I thought I’d share with all of you what I shared with them. Some of these points are specific to Slack, but many of them can be applied to any community.
BY THE END OF THIS EMAIL, YOU’LL LEARN:
✔️ The enormous importance of founding members
✔️ How to turn conversations into content
✔️ Community creep: the silent killer
✔️ The keys to scaling intimacy
✔️ How to build a community operating system
THE ENORMOUS IMPORTANCE OF FOUNDING MEMBERS
This post isn’t about how to acquire new members, it’s about how to make sure your community doesn’t break as it grows.
That said, I know you’re probably wondering how they grew a paid community so quickly out the gate.
Three things they did:
The founder had a big audience and a strong reputation already
They leveraged their network to get well-known people to join as founding members (for free)
They hit the phones and sold the community one at a time, using the name recognition of the founding members as a draw
That’s it. It all hinged on getting high-status founding members their target audience would want to be in a room with.
Since these founding members were very busy, they manually wrote up content for them to post in the community. It make it look like those members were organically active.
Effective? Yes. Ethical? You decide.
Regardless, it worked. Their community grew fast, and by seeding the community with content they knew was high quality, they set a strong model for how other members should participate in the community. It’s now growing fast in both new members and engagement.

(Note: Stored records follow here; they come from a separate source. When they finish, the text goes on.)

(** C8.  In both notebooks the result file is touched only after the
    classification run (every provider call, the classification, the
    evaluation and, in the vision notebook, the confidence) has returned:
    when any of these raises, the notebook ends with that error and the
    file system as it found it; a file system that differs from the one
    found tells that the classification run returned; and a run that ends
    normally has written the serialised record of that classification run.
    The errors covered are those of the classification run; what the last
    cell leaves behind when the serialiser or the display raises is stated
    further below. *)
Theorem result_written_only_after_success :
  (forall (working_dir : string)
          (analyze_pages : string -> result (list string))
          (get_embedding : string -> result (list Q))
          (cosine : list Q -> list Q -> Q) (str_float : Q -> string)
          (total_elapsed : Q)
          (to_json : DataClassificationResult -> result string)
          (display_outputs :
             Classifications -> gmap DictKey Q -> result unit)
          (fs : gmap string string),
     let run :=
       embeddings_classification_run working_dir analyze_pages
         get_embedding cosine str_float total_elapsed in
     let out :=
       embeddings_notebook working_dir analyze_pages get_embedding cosine
         str_float total_elapsed to_json display_outputs fs in
     (forall e, run = Raise e -> out = (fs, Raise e)) /\
     (out.1 <> fs -> exists record, run = OK record) /\
     (out.2 = OK tt ->
      exists record content,
        run = OK record /\ to_json record = OK content /\
        out.1 = <[embeddings_output_path working_dir := content]> fs))
  /\
  (forall (working_dir : string) (Image : Type)
          (convert_from_bytes : string -> result (list Image))
          (Choice : Type)
          (parse_completion :
             list CategoryDef -> list Image ->
             result (option Classifications * Choice))
          (evaluate_confidence_call :
             Classifications -> Choice -> result (gmap DictKey (option Q)))
          (total_elapsed : Q)
          (to_json : DataClassificationResult -> result string)
          (display_outputs :
             Classifications -> gmap DictKey Q ->
             gmap DictKey (option Q) -> result unit)
          (fs : gmap string string),
     let run :=
       openai_classification_run working_dir Image convert_from_bytes
         Choice parse_completion evaluate_confidence_call total_elapsed in
     let out :=
       openai_notebook working_dir Image convert_from_bytes Choice
         parse_completion evaluate_confidence_call total_elapsed to_json
         display_outputs fs in
     (forall e, run = Raise e -> out = (fs, Raise e)) /\
     (out.1 <> fs -> exists record, run = OK record) /\
     (out.2 = OK tt ->
      exists record content,
        run = OK record /\ to_json record.1 = OK content /\
        out.1 = <[openai_output_path working_dir := content]> fs)).
Proof.
  split.
  - intros working_dir analyze_pages get_embedding cosine str_float
      total_elapsed to_json display_outputs fs run out.
    pose proof (embeddings_notebook_outcome working_dir analyze_pages
                  get_embedding cosine str_float total_elapsed to_json
                  display_outputs fs) as Hout.
    fold run out in Hout.
    destruct run as [record|e0].
    + split; [discriminate|]. split; [eauto|].
      destruct (to_json record) as [content|e1] eqn:Hjson.
      * rewrite Hout. simpl. eauto.
      * rewrite Hout. discriminate.
    + rewrite Hout. split; [by intros e [= <-]|].
      split; [done | discriminate].
  - intros working_dir Image convert_from_bytes Choice parse_completion
      evaluate_confidence_call total_elapsed to_json display_outputs fs
      run out.
    pose proof (openai_notebook_outcome working_dir Image convert_from_bytes
                  Choice parse_completion evaluate_confidence_call
                  total_elapsed to_json display_outputs fs) as Hout.
    fold run out in Hout.
    destruct run as [record|e0].
    + split; [discriminate|]. split; [eauto|].
      destruct (to_json record.1) as [content|e1] eqn:Hjson.
      * rewrite Hout. simpl. eauto.
      * rewrite Hout. discriminate.
    + rewrite Hout. split; [by intros e [= <-]|].
      split; [done | discriminate].
Qed.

Of course, with fast growth, things can break down pretty quickly, so let’s talk about how to manage that scale…
HOW TO TURN CONVERSATIONS INTO CONTENT
If you’re using the free plan on Slack, your content will disappear after 90 days.
But even if you’re not on Slack, after 90 days your community essentially disappears. Communities, especially chat-based communities, are notoriously bad at resurfacing old content.
That’s a shame, because your community is a goldmine of content.
The simplest solution is to use a tool like Waves to save and organize all your Slack conversations.
But there’s a more impactful way to save your conversations:
Convert the most interesting conversations into readable, delightful content.
Don’t copy and paste the threads. That’s boring.
Instead, write an article and reference the best community content. The reader doesn’t have to know that the article is sourced from the community. They just see good content.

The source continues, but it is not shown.